* _Action item_
From the data below, repeat exactly the lines from the line with "(** kernel/log.c: [struct" to the line with "Definition set_lh_n (v", both included.

Saved entries:
▼
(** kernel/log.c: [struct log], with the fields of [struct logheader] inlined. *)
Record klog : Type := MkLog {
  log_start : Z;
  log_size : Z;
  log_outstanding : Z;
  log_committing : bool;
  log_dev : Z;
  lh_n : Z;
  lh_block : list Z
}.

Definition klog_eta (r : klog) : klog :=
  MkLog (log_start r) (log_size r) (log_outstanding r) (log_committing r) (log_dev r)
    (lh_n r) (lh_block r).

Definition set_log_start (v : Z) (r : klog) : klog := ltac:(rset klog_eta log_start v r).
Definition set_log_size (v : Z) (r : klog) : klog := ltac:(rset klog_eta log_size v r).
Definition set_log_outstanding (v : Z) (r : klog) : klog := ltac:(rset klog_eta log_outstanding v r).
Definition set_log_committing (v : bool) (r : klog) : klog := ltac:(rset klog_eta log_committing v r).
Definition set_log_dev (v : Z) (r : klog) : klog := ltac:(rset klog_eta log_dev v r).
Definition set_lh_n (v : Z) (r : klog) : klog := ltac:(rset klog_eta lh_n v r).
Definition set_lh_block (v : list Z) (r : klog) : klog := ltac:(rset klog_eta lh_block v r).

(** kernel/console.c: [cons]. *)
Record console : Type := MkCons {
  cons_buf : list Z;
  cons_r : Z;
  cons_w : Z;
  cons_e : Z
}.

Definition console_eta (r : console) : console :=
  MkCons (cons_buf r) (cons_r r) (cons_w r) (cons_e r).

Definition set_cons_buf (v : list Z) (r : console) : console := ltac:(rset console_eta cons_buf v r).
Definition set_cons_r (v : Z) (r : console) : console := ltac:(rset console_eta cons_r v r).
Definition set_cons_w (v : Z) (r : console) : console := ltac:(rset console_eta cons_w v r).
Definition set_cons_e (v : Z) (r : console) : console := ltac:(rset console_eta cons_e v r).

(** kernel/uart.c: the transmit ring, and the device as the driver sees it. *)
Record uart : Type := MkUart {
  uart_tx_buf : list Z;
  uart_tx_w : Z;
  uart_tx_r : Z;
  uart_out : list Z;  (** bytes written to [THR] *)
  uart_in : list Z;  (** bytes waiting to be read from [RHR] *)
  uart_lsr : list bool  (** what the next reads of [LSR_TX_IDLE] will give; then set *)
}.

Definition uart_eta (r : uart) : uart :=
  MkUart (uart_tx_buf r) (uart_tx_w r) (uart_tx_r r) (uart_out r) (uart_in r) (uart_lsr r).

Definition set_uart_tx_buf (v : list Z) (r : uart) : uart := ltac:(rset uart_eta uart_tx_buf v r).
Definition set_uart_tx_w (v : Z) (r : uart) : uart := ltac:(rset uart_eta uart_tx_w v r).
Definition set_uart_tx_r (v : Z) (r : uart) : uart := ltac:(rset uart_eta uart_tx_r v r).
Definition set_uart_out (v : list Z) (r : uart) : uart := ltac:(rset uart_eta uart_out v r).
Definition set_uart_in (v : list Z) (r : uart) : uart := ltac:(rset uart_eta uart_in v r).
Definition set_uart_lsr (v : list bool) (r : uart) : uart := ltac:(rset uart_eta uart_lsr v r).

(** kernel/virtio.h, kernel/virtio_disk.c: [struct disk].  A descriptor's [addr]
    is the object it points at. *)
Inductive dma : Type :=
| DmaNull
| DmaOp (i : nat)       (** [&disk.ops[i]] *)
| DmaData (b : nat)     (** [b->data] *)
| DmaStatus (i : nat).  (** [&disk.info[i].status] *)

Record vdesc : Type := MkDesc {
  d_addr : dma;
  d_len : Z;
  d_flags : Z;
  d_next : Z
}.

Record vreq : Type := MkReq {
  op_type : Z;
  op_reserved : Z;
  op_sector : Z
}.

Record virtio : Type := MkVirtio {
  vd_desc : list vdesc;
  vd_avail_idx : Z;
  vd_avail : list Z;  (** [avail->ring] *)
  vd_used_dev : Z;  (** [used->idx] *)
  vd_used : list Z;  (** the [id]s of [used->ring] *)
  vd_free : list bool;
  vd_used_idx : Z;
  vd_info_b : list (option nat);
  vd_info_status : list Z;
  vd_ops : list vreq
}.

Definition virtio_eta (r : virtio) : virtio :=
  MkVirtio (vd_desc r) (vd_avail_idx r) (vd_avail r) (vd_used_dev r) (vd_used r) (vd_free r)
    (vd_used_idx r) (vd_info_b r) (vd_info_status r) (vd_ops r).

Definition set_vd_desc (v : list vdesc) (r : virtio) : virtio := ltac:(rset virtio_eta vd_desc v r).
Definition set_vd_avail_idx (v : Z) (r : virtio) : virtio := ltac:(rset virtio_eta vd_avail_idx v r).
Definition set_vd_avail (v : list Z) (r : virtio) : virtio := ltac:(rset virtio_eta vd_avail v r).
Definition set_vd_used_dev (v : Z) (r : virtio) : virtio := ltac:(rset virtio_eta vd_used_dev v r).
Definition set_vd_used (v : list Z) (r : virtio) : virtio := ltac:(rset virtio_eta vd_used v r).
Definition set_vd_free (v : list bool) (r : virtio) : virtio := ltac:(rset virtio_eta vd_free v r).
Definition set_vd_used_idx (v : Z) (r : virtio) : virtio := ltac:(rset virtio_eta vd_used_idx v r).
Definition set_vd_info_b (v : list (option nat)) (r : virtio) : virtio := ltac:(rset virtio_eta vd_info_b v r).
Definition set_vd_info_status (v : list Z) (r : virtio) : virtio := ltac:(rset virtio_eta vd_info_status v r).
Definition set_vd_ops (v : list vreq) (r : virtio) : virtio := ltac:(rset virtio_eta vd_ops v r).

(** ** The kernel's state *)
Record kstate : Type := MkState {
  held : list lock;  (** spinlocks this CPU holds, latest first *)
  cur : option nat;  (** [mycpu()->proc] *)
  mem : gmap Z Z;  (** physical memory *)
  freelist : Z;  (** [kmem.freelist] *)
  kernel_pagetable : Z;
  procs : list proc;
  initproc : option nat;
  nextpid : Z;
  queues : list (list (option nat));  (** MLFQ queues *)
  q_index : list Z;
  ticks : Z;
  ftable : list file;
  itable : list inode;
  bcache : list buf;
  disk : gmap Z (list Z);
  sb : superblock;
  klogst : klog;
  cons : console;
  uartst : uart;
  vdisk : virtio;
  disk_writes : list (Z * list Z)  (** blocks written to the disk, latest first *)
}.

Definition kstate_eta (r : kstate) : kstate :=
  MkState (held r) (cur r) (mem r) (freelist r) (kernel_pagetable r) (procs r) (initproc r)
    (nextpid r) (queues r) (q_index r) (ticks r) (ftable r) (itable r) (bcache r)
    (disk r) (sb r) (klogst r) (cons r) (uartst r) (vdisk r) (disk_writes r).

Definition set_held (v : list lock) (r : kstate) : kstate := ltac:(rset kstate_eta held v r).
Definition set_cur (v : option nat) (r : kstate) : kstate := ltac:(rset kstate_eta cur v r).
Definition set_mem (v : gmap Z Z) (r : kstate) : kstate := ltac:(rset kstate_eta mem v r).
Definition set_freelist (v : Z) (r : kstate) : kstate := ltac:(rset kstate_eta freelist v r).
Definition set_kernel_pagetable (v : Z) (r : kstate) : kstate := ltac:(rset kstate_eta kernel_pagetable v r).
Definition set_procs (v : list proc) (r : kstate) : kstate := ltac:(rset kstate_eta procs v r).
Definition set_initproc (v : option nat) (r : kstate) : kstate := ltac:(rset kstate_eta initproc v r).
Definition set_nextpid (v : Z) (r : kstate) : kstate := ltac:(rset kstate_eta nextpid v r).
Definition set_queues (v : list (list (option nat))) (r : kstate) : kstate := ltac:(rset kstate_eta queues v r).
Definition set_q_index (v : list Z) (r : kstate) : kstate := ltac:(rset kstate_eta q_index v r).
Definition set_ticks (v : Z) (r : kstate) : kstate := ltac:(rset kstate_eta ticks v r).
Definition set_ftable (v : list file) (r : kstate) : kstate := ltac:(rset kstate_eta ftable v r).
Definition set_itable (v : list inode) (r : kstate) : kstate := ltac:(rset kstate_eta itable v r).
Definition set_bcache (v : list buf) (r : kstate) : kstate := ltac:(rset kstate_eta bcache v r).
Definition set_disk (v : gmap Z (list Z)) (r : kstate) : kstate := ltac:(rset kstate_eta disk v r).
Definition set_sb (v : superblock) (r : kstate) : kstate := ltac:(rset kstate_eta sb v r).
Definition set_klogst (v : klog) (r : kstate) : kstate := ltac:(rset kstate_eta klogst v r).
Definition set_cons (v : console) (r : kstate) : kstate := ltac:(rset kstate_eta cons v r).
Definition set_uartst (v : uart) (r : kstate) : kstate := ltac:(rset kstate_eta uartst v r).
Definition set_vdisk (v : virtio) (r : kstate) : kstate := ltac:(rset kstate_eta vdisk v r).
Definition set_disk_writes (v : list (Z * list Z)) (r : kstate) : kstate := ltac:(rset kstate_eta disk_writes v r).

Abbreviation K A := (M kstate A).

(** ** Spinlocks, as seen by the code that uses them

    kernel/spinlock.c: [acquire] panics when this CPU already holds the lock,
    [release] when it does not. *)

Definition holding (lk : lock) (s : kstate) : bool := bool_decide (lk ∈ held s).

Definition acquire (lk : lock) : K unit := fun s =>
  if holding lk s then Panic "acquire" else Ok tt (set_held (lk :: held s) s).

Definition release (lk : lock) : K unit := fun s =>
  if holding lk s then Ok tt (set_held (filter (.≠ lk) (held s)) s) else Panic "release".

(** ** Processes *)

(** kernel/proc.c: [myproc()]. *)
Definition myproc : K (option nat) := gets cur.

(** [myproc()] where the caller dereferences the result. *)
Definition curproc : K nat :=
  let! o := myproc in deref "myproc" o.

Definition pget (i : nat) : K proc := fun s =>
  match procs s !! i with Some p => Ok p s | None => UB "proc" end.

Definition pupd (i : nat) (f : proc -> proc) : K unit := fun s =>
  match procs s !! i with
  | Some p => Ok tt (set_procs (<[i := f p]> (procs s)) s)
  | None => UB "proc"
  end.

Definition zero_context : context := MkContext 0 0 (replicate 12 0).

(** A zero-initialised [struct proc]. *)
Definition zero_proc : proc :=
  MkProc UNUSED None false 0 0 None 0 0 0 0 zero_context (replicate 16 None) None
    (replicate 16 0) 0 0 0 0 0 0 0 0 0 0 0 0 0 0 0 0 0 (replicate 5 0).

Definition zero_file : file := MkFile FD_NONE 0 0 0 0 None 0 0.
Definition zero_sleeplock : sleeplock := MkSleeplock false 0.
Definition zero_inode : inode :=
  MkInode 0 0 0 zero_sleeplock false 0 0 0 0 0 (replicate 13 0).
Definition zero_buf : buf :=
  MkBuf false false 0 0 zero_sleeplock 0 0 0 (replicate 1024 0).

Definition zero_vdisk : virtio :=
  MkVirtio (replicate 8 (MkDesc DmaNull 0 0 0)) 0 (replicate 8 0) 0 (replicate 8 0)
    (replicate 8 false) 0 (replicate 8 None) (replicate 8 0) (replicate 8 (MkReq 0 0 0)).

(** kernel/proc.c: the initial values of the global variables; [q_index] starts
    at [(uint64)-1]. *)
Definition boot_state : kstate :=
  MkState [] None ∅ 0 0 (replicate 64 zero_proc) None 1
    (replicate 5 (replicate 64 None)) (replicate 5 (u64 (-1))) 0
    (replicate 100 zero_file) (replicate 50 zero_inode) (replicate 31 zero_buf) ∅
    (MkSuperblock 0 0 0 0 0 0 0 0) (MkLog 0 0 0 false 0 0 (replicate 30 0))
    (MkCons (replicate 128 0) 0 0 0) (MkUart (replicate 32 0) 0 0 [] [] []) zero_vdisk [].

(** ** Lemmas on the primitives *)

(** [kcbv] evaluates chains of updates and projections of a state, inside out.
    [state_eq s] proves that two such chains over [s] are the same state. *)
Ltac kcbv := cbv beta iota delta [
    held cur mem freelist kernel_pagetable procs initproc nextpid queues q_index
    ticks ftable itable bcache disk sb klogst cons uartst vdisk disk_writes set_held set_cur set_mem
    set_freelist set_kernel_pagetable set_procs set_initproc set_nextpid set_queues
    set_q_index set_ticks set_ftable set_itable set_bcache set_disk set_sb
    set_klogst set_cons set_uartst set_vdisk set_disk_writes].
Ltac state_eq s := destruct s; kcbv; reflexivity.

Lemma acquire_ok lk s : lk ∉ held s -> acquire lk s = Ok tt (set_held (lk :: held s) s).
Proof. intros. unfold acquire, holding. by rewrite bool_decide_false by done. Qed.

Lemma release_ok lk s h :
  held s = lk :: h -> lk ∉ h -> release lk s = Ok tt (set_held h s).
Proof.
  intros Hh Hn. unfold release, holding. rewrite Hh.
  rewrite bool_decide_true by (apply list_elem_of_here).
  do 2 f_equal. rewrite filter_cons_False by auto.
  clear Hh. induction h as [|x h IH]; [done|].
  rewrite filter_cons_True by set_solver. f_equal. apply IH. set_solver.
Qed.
▲
▼
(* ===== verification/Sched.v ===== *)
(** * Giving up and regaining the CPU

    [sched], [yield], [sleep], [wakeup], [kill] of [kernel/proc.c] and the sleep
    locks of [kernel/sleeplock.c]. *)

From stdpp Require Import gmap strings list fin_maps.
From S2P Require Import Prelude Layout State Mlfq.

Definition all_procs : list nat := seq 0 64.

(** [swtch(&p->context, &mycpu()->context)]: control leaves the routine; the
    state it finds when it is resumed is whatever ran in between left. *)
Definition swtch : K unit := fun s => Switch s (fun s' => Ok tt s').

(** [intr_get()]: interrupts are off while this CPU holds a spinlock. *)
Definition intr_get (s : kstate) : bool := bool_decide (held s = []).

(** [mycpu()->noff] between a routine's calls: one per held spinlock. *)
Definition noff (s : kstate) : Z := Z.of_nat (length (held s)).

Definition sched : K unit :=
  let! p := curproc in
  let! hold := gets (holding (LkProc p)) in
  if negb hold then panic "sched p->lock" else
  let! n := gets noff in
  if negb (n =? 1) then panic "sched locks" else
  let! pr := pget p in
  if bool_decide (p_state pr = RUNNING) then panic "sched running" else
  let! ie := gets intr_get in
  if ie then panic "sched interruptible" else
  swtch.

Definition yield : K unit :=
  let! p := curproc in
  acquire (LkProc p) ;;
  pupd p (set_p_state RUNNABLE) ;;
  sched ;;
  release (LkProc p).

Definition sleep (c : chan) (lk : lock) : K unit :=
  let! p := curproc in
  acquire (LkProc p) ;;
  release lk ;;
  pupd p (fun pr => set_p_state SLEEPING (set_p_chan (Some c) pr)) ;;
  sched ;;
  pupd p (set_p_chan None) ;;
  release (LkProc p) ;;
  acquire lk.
▲
* _Task output_
(** kernel/log.c: [struct log], with the fields of [struct logheader] inlined. *)
Record klog : Type := MkLog {
  log_start : Z;
  log_size : Z;
  log_outstanding : Z;
  log_committing : bool;
  log_dev : Z;
  lh_n : Z;
  lh_block : list Z
}.

Definition klog_eta (r : klog) : klog :=
  MkLog (log_start r) (log_size r) (log_outstanding r) (log_committing r) (log_dev r)
    (lh_n r) (lh_block r).

Definition set_log_start (v : Z) (r : klog) : klog := ltac:(rset klog_eta log_start v r).
Definition set_log_size (v : Z) (r : klog) : klog := ltac:(rset klog_eta log_size v r).
Definition set_log_outstanding (v : Z) (r : klog) : klog := ltac:(rset klog_eta log_outstanding v r).
Definition set_log_committing (v : bool) (r : klog) : klog := ltac:(rset klog_eta log_committing v r).
Definition set_log_dev (v : Z) (r : klog) : klog := ltac:(rset klog_eta log_dev v r).
Definition set_lh_n (v : Z) (r : klog) : klog := ltac:(rset klog_eta lh_n v r).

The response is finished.